Paul A. Brown, director of the Life Amendment Political Action Committee, said he opposed abortions and favors the Helms-Dorna Human Life Amendment because "abortion means kill" since it has been clinically proven that "life begins at the moment of fertilization."
Dorothy J. Samuels, executive director of the New York Civil Liberties Union, disagreed, saying that scientists and the Supreme Court cannot decide when life begins and that "there is nothing more personal than the right to decide freely whether or not to have children."
Samuels added that the Human Rights Amendment threatens our constitutional rights because "the constitution is supposed to protect us from having others' religious and moral beliefs forced upon us."
Scientists who don't label fertilization as the beginning of life "are basically dishonest and trying to cloud the issue." Brown said.

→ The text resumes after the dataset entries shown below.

(* ===== verification/Text.v ===== *)
(** * Strings as byte lists

    What the functions of src/src/str.c compute, without the buffers: the
    abstract specification that [StrRefine] proves the buffer code to
    implement, and the functions the models of the other source files call.
    A function keeps the name of the C function with [t_] in place of
    [str_]. *)

From Stdlib Require Import Init.Byte Strings.Byte.
From Stdlib Require Import ZArith Lia String.
From stdpp Require Import base list numbers option.
From S2P Require Import Prelude SysUtil.

Definition t_equal (a b : bytes) : bool := bool_decide (a = b).

(** The C string at the start of a buffer that holds [s] and its NUL. *)
Fixpoint cstr (s : bytes) : bytes :=
  match s with
  | [] => []
  | b :: s' => if bool_decide (b = NUL) then [] else b :: cstr s'
  end.

(** ** Search *)

Fixpoint starts_with (t s : bytes) : bool :=
  match t, s with
  | [], _ => true
  | a :: t', b :: s' => bool_decide (a = b) && starts_with t' s'
  | _ :: _, [] => false
  end.

Fixpoint find_from (t s : bytes) (i : nat) : option nat :=
  if starts_with t s then Some i
  else match s with
       | [] => None
       | _ :: s' => find_from t s' (S i)
       end.

(** The first occurrence of a non-empty text. *)
Definition t_locate (s t : bytes) : option nat :=
  if bool_decide (t = []) then None else find_from t s 0.

Fixpoint rfind_from (t s : bytes) (i : nat) : option nat :=
  if starts_with t (drop i s) then Some i
  else match i with
       | O => None
       | S i' => rfind_from t s i'
       end.

(** The last occurrence of a non-empty text. *)
Definition t_rlocate (s t : bytes) : option nat :=
  if bool_decide (t = []) || (length s <? length t)%nat then None
  else rfind_from t s (length s - length t).

(** The two-character array [{c, '\0'}] as a C string. *)
Definition char_text (c : byte) : bytes := if bool_decide (c = NUL) then [] else [c].

Definition t_locate_char (s : bytes) (c : byte) : option nat :=
  t_locate s (char_text c).

Fixpoint t_locate_chars_from (s chars : bytes) (i : nat) : option (nat * byte) :=
  match s with
  | [] => None
  | c :: s' =>
      if existsb (λ d, bool_decide (d = c)) chars then Some (i, c)
      else t_locate_chars_from s' chars (S i)
  end.

Definition t_locate_chars (s chars : bytes) : option (nat * byte) :=
  t_locate_chars_from s chars 0.

(** ** Split and replace *)

Definition split_at (s t : bytes) (o : option nat) : bytes * bytes :=
  match o with
  | None => (s, [])
  | Some i => (take i s, drop (i + length t) s)
  end.

Definition t_split_text (s t : bytes) : bytes * bytes :=
  split_at s t (t_locate s t).

Definition t_split_text_reverse (s t : bytes) : bytes * bytes :=
  split_at s t (t_rlocate s t).

Definition t_split_char (s : bytes) (c : byte) : bytes * bytes :=
  t_split_text s (char_text c).

Definition t_split_char_reverse (s : bytes) (c : byte) : bytes * bytes :=
  t_split_text_reverse s (char_text c).

Fixpoint replace_fuel (n : nat) (s from to : bytes) : bytes :=
  match n with
  | O => s
  | S n' =>
      match t_locate s from with
      | None => s
      | Some i => take i s ++ to
                  ++ replace_fuel n' (drop (i + length from) s) from to
      end
  end.

Definition t_replace_text (s from to : bytes) : bytes :=
  replace_fuel (S (length s)) s from to.

(** ** Character maps and padding *)

Definition t_upper (s : bytes) : bytes := vsf_sysutil_toupper <$> s.

Definition t_replace_char (s : bytes) (from to : byte) : bytes :=
  (λ c, if bool_decide (c = from) then to else c) <$> s.

Definition t_replace_unprintable (s : bytes) (c' : byte) : bytes :=
  (λ c, if negb (vsf_sysutil_isprint c) then c' else c) <$> s.

Definition t_rpad (s : bytes) (width : Z) : bytes :=
  s ++ replicate (Z.to_nat (width - Z.of_nat (length s))) SP.

Definition t_lpad (s : bytes) (width : Z) : bytes :=
  replicate (Z.to_nat (width - Z.of_nat (length s))) SP ++ s.

Definition t_contains_space (s : bytes) : bool := existsb vsf_sysutil_isspace s.

Definition t_all_space (s : bytes) : bool := forallb vsf_sysutil_isspace s.

Definition t_contains_unprintable (s : bytes) : bool :=
  existsb (λ c, negb (vsf_sysutil_isprint c)) s.

Definition t_normal_char (c : byte) : bool :=
  vsf_sysutil_isalnum c || (uchar c =? 45) || (uchar c =? 95) || (uchar c =? 46).

Definition t_all_normal_char (s : bytes) : bool := forallb t_normal_char s.

(** The sign of the comparison is lexicographic order, then length. *)
Definition t_strcmp (s1 s2 : bytes) : Z :=
  let n := Nat.min (length s1) (length s2) in
  let r := vsf_sysutil_memcmp (take n s1) (take n s2) in
  if negb (r =? 0) || (length s1 =? length s2)%nat then r
  else Z.of_nat (length s1) - Z.of_nat (length s2).

Definition t_atoi (s : bytes) : Z := vsf_sysutil_atoi (cstr s).

Definition t_a_to_filesize_t (s : bytes) : Z := vsf_sysutil_a_to_filesize_t (cstr s).

Definition t_octal_to_uint (s : bytes) : Z := vsf_sysutil_octal_to_uint (cstr s).

(** ** Lines *)

(** The line at the start of [s] and what follows its terminator. *)
Fixpoint take_line (s : bytes) : bytes * bytes :=
  match s with
  | [] => ([], [])
  | c :: s' =>
      if bool_decide (c = LF) then ([], s')
      else let '(l, r) := take_line s' in (c :: l, r)
  end.

Fixpoint lines_fuel (n : nat) (s : bytes) : list bytes :=
  match n, s with
  | O, _ => []
  | _, [] => []
  | S n', _ => let '(l, r) := take_line s in l :: lines_fuel n' r
  end.

(** The lines [str_getline] yields, in order. *)
Definition t_lines (s : bytes) : list bytes := lines_fuel (length s) s.

Definition t_contains_line (s line : bytes) : bool :=
  existsb (λ l, t_equal l line) (t_lines s).

(** ** Facts *)

Lemma starts_with_spec (t s : bytes) :
  starts_with t s = true ↔ s = t ++ drop (length t) s.
Proof.
  revert s; induction t as [|a t IH]; intros [|b s]; cbn; try done.
  rewrite andb_true_iff, bool_decide_eq_true, IH. split.
  - intros [-> H]. by f_equal.
  - intros H. by simplify_eq.
Qed.

Lemma starts_with_take (t s : bytes) :
  starts_with t s = true ↔ take (length t) s = t.
Proof.
  rewrite starts_with_spec. split.
  - intros ->. by rewrite take_app_length.
  - intros H. rewrite <- H at 1. by rewrite take_drop.
Qed.

Lemma starts_with_length (t s : bytes) :
  starts_with t s = true → (length t ≤ length s)%nat.
Proof. rewrite starts_with_take. intros <-. rewrite length_take. lia. Qed.

Lemma starts_with_refl (t s : bytes) : starts_with t (t ++ s) = true.
Proof. rewrite starts_with_take. apply take_app_length. Qed.

Lemma find_from_Some (t s : bytes) (i j : nat) :
  find_from t s i = Some j ↔
  (i ≤ j)%nat ∧ starts_with t (drop (j - i) s) = true ∧
  (j - i ≤ length s)%nat ∧
  ∀ k, (k < j - i)%nat → starts_with t (drop k s) = false.
Proof.
  revert i; induction s as [|b s IH]; intros i; cbn [find_from].
  - destruct (starts_with t []) eqn:E.
    + split.
      * intros [= <-]. rewrite Nat.sub_diag. split_and!; [lia|done|cbn; lia|].
        intros; lia.
      * intros (? & _ & Hl & _). cbn in Hl. f_equal. lia.
    + split; [done|]. intros (_ & H & Hl & _). by rewrite drop_nil, E in H.
  - destruct (starts_with t (b :: s)) eqn:E.
    + split.
      * intros [= <-]. rewrite Nat.sub_diag. split_and!; [lia|done|lia|lia].
      * intros (Hle & _ & _ & Hk). destruct (decide (i = j)) as [->|]; [done|].
        specialize (Hk 0%nat ltac:(lia)). cbn in Hk. congruence.
    + rewrite IH. split.
      * intros (Hle & H & Hl & Hk). split_and!; [lia| | |].
        -- replace (j - i)%nat with (S (j - S i)) by lia. done.
        -- cbn. lia.
        -- intros [|k] Hlt; [done|]. apply Hk. lia.
      * intros (Hle & H & Hl & Hk).
        destruct (decide (i = j)) as [->|].
        { rewrite Nat.sub_diag in H. cbn in H. congruence. }
        replace (j - i)%nat with (S (j - S i)) in H, Hl, Hk by lia.
        split_and!; [lia|done|cbn in Hl; lia|].
        intros k Hlt. apply (Hk (S k)). lia.
Qed.

(** [t_locate] finds the first occurrence. *)
Lemma t_locate_Some (s t : bytes) (i : nat) :
  t_locate s t = Some i ↔
  t ≠ [] ∧ starts_with t (drop i s) = true ∧
  ∀ k, (k < i)%nat → starts_with t (drop k s) = false.
Proof.
  unfold t_locate. case_bool_decide as Ht; [naive_solver|].
  rewrite find_from_Some, Nat.sub_0_r. split; [naive_solver|].
  intros (_ & H & Hk). split_and!; [lia|done| |done].
  destruct (decide (i ≤ length s)%nat); [done|].
  rewrite drop_ge in H by lia. by destruct t.
Qed.

Lemma find_from_None (t s : bytes) (i : nat) :
  find_from t s i = None →
  ∀ k, (k ≤ length s)%nat → starts_with t (drop k s) = false.
Proof.
  revert i; induction s as [|b s IH]; intros i; cbn [find_from];
    (destruct (starts_with t _) eqn:E; [done|]); intros H k Hk.
  - cbn in Hk. by replace k with 0%nat by lia.
  - destruct k; [done|]. cbn in *. eapply IH; [done|lia].
Qed.

Lemma t_locate_None (s t : bytes) :
  t_locate s t = None ↔ t = [] ∨ ∀ k, starts_with t (drop k s) = false.
Proof.
  unfold t_locate. case_bool_decide as Ht; [naive_solver|]. split.
  - intros H. right. intros k. destruct (decide (k ≤ length s)%nat).
    + by eapply find_from_None.
    + rewrite drop_ge by lia. by destruct t.
  - intros [?|H]; [done|]. destruct (find_from t s 0) as [j|] eqn:E; [|done].
    apply find_from_Some in E as (_ & E & _). by rewrite H in E.
Qed.

Lemma t_locate_length (s t : bytes) (i : nat) :
  t_locate s t = Some i → (0 < length t ∧ i + length t ≤ length s)%nat.
Proof.
  rewrite t_locate_Some. intros (Ht & H%starts_with_length & _).
  rewrite length_drop in H. destruct t; [done|]. cbn in *. lia.
Qed.

(** A split at an occurrence loses exactly the separator. *)
Lemma t_split_text_found (s t : bytes) (i : nat) :
  t_locate s t = Some i →
  s = (t_split_text s t).1 ++ t ++ (t_split_text s t).2.
Proof.
  intros H. unfold t_split_text. rewrite H. cbn.
  apply t_locate_Some in H as (_ & H%starts_with_spec & _).
  rewrite <- drop_drop. rewrite <- H. by rewrite take_drop.
Qed.

Lemma take_line_app (s : bytes) :
  s = (take_line s).1 ∧ (take_line s).2 = [] ∧ LF ∉ (take_line s).1 ∨
  s = (take_line s).1 ++ LF :: (take_line s).2 ∧ LF ∉ (take_line s).1.
Proof.
  induction s as [|c s IH]; cbn; [left; split_and!; [done..|apply not_elem_of_nil]|].
  case_bool_decide as E.
  - right. subst c. split; [done|apply not_elem_of_nil].
  - destruct (take_line s) as [l r]; cbn in *.
    destruct IH as [(-> & -> & ?)|[-> ?]]; [left|right]; split_and?; [done..| |done|];
      rewrite not_elem_of_cons; naive_solver.
Qed.

Lemma take_line_length (s : bytes) :
  s ≠ [] → (length (take_line s).2 < length s)%nat.
Proof.
  destruct s as [|c s]; [done|]. intros _. revert c.
  induction s as [|d s IH]; intros c; cbn [take_line].
  - case_bool_decide; cbn; lia.
  - case_bool_decide; [cbn; lia|]. specialize (IH d).
    cbn [take_line] in IH. destruct (if bool_decide _ then _ else _).
    cbn in *. lia.
Qed.

(** ** Splitting at a character *)

Lemma starts_with_one (c d : byte) (s : bytes) :
  starts_with [c] (d :: s) = bool_decide (c = d).
Proof. cbn. by rewrite andb_true_r. Qed.

Lemma find_from_char (c : byte) (a b : bytes) (i : nat) :
  c ∉ a → find_from [c] (a ++ c :: b) i = Some (i + length a)%nat.
Proof.
  revert i; induction a as [|d a IH]; intros i Ha; cbn [app find_from length].
  - rewrite starts_with_one, bool_decide_eq_true_2 by done. f_equal. lia.
  - apply not_elem_of_cons in Ha as [Hd Ha].
    rewrite starts_with_one, bool_decide_eq_false_2 by done.
    rewrite IH by done. f_equal. lia.
Qed.

Lemma find_from_char_None (c : byte) (a : bytes) (i : nat) :
  c ∉ a → find_from [c] a i = None.
Proof.
  revert i; induction a as [|d a IH]; intros i Ha; cbn [find_from]; [done|].
  apply not_elem_of_cons in Ha as [Hd Ha].
  rewrite starts_with_one, bool_decide_eq_false_2 by done. by apply IH.
Qed.

Lemma t_split_char_app (c : byte) (a b : bytes) :
  c ≠ NUL → c ∉ a → t_split_char (a ++ c :: b) c = (a, b).
Proof.
  intros Hc Ha. unfold t_split_char, t_split_text, char_text, t_locate.
  rewrite (bool_decide_eq_false_2 (c = NUL)) by done.
  rewrite bool_decide_eq_false_2, find_from_char by done. cbn [split_at length].
  rewrite Nat.add_0_l, take_app_length. rewrite <- drop_drop, drop_app_length. done.
Qed.

Lemma t_split_char_none (c : byte) (a : bytes) :
  c ∉ a → t_split_char a c = (a, []).
Proof.
  intros Ha. unfold t_split_char, t_split_text, char_text, t_locate.
  destruct (bool_decide (c = NUL)); [done|].
  rewrite bool_decide_eq_false_2, find_from_char_None by done. done.
Qed.

(** The right-hand side of a split is shorter than a non-empty text. *)
Lemma t_split_text_rhs (s t : bytes) :
  (length (t_split_text s t).2 ≤ length s)%nat ∧
  (s ≠ [] → (length (t_split_text s t).2 < length s)%nat).
Proof.
  unfold t_split_text. destruct (t_locate s t) as [i|] eqn:E; cbn.
  - apply t_locate_length in E. rewrite length_drop. split; [lia|]. lia.
  - split; [lia|]. intros Hs. destruct s; [done|]. cbn. lia.
Qed.
Lemma copy_ok d old s bs :
  repr d old → repr s bs → returns (str_copy d s) (λ d', repr d' bs).
Proof.
  intros Hd Hs. unfold str_copy. rewrite (read_all _ _ Hs). cbn [res_bind].
  eapply alloc_memchunk_ok; [done|by eapply repr_fits].
Qed.

Lemma append_str_ok s bs o more :
  repr s bs → repr o more → fits (bs ++ more) →
  returns (str_append_str s o) (λ s', repr s' (bs ++ more)).
Proof.
  intros Hs Ho Hf. unfold str_append_str. rewrite (read_all _ _ Ho).
  cbn [res_bind]. by apply append_memchunk_ok.
Qed.

Lemma append_text_ok s bs t :
  repr s bs → text_ok t → fits (bs ++ t) →
  returns (str_append_text s t) (λ s', repr s' (bs ++ t)).
Proof.
  intros Hs Ht Hf. unfold str_append_text. rewrite strlen_ok by done.
  cbn [res_bind]. by apply append_memchunk_ok.
Qed.

(** ** In-place updates and padding *)

Lemma update_cells_ok (f : byte → byte) (bs : bytes) (rest : list cell) :
  update_cells f (length bs) ((Some <$> bs) ++ rest) =
  Ok ((Some <$> (f <$> bs)) ++ rest).
Proof.
  induction bs as [|b bs IH]; [by destruct rest|].
  cbn [length fmap list_fmap app update_cells]. by rewrite IH.
Qed.

Lemma update_str_ok f s bs :
  repr s bs → returns (update_str f s) (λ s', repr s' (f <$> bs)).
Proof.
  intros [Hl Hr]. unfold update_str. destruct (p_buf s) as [buf|] eqn:E.
  - destruct Hr as (Ha & Hm & rest & ->).
    rewrite Hl, zlen_length, update_cells_ok. cbn [res_bind].
    apply returns_ok. split; [cbn; by rewrite zlen_fmap|].
    cbn [p_buf alloc_bytes]. rewrite Ha, !zlen_app, !zlen_fmap.
    split_and!; [done|zl|by eexists].
  - destruct Hr as [-> Ha]. rewrite Hl. apply returns_ok.
    split; [done|]. by rewrite E.
Qed.

Lemma append_spaces_ok n s bs :
  repr s bs → fits (bs ++ replicate n SP) →
  returns (append_spaces n s) (λ s', repr s' (bs ++ replicate n SP)).
Proof.
  revert s bs; induction n as [|n IH]; intros s bs Hs Hf; cbn [append_spaces].
  - apply returns_ok. by rewrite app_nil_r.
  - eapply bind_returns; [apply append_memchunk_ok; [done|zl]|].
    intros s' Hs'. cbn beta in Hs'.
    replace (bs ++ replicate (S n) SP) with ((bs ++ [SP]) ++ replicate n SP) in *
      by (rewrite <- app_assoc; done).
    by apply IH.
Qed.

Lemma rpad_ok s bs w :
  repr s bs → fits (t_rpad bs w) →
  returns (str_rpad s w) (λ s', repr s' (t_rpad bs w)).
Proof.
  intros Hs Hf. unfold str_rpad, t_rpad in *. rewrite (repr_len _ _ Hs).
  destruct (Z.leb_spec w (zlen bs)).
  - replace (Z.to_nat (w - Z.of_nat (length bs))) with 0%nat by zl.
    apply returns_ok. by rewrite app_nil_r.
  - by apply append_spaces_ok.
Qed.

Lemma lpad_ok t old s bs w :
  repr t old → repr s bs → fits (t_lpad bs w) →
  returns (str_lpad t s w) (λ r, repr r.2 (t_lpad bs w) ∧ ∃ o, repr r.1 o).
Proof.
  intros Ht Hs Hf. unfold str_lpad, t_lpad in *. rewrite (repr_len _ _ Hs).
  destruct (Z.leb_spec w (zlen bs)).
  - replace (Z.to_nat (w - Z.of_nat (length bs))) with 0%nat by zl.
    apply returns_ok. by eauto.
  - eapply bind_returns; [by eapply empty_ok|]. intros t1 [Ht1 _].
    eapply bind_returns; [apply (append_spaces_ok _ _ []); [done|]|].
    { cbn [app]. zl. }
    intros t2 Ht2. cbn in Ht2.
    eapply bind_returns; [by apply (append_str_ok _ _ _ _ Ht2 Hs)|].
    intros t3 Ht3. cbn in Ht3.
    eapply bind_returns; [by apply (copy_ok _ _ _ _ Hs Ht3)|].
    intros s' Hs'. apply returns_ok. cbn. eauto.
Qed.

(** ** Comparison *)

Lemma zeqb_nat (a b : nat) : (Z.of_nat a =? Z.of_nat b) = (a =? b)%nat.
Proof. destruct (Nat.eqb_spec a b); destruct (Z.eqb_spec (Z.of_nat a) (Z.of_nat b)); lia. Qed.

Lemma strcmp_ok a xs b ys :
  repr a xs → repr b ys → str_strcmp a b = Ok (t_strcmp xs ys).
Proof.
  intros Ha Hb. unfold str_strcmp, str_equal_internal, t_strcmp.
  pose proof (repr_fits _ _ Ha). pose proof (repr_fits _ _ Hb).
  rewrite (repr_len _ _ Ha), (repr_len _ _ Hb).
  set (n := if zlen ys <? zlen xs then zlen ys else zlen xs).
  assert (n = Z.of_nat (Nat.min (length xs) (length ys))) as ->.
  { unfold n. destruct (Z.ltb_spec (zlen ys) (zlen xs)); zl. }
  rewrite (read_repr _ _ _ _ Ha), (read_repr _ _ _ _ Hb) by zl.
  cbn [res_bind]. rewrite Nat2Z.id. change (Z.to_nat 0) with 0%nat.
  rewrite !drop_0. unfold zlen. rewrite zeqb_nat.
  destruct (_ || _); [done|]. f_equal.
  unfold s32, u32. rewrite Z.mod_mod by done. apply s32_small. unfold INT_MIN. zl.
Qed.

Asserting that most laws originate from religious beliefs. Brown said abortion should be outlawed because it disobeys the Ten Commandments. He later said that he favors capital punishment to protect society from criminals.
Samuels said, "A Human Rights Amendment would not stop women from getting abortions--it would only make them more dangerous." She added that the amendment would prevent rape victims from aborting the fetuses conceived in the assault.
Brown agreed that an amendment would not stop abortions, but said that the prevention of aborting fetuses conceived from rape is not a viable complaint because "the solution to a violent crime is not another violent crime."
"Family planning is not a problem, family killing is," Brown said.
The choice of birth control devices is a couple's prerogative. Samuels said, but Brown said that Intra-uterine Devices (IUDs) should be outlawed because they are dangerous "not only to the person they kill, but to the woman using them."
Claude A. Villee, Andelot Professor of Biochemistry at the Medical School and the debate's moderator, disagreed with Brown, saying. "You must be reading different medical books than me."
The spectators interrupted the debate several times, hissing at Brown's support of the Human Life Amendment and cheering for Samuels' pro-abortion stand.
The audience's time for questioning was stopped after one hour by Villee because the crowd was becoming too rowdy and many questions remained.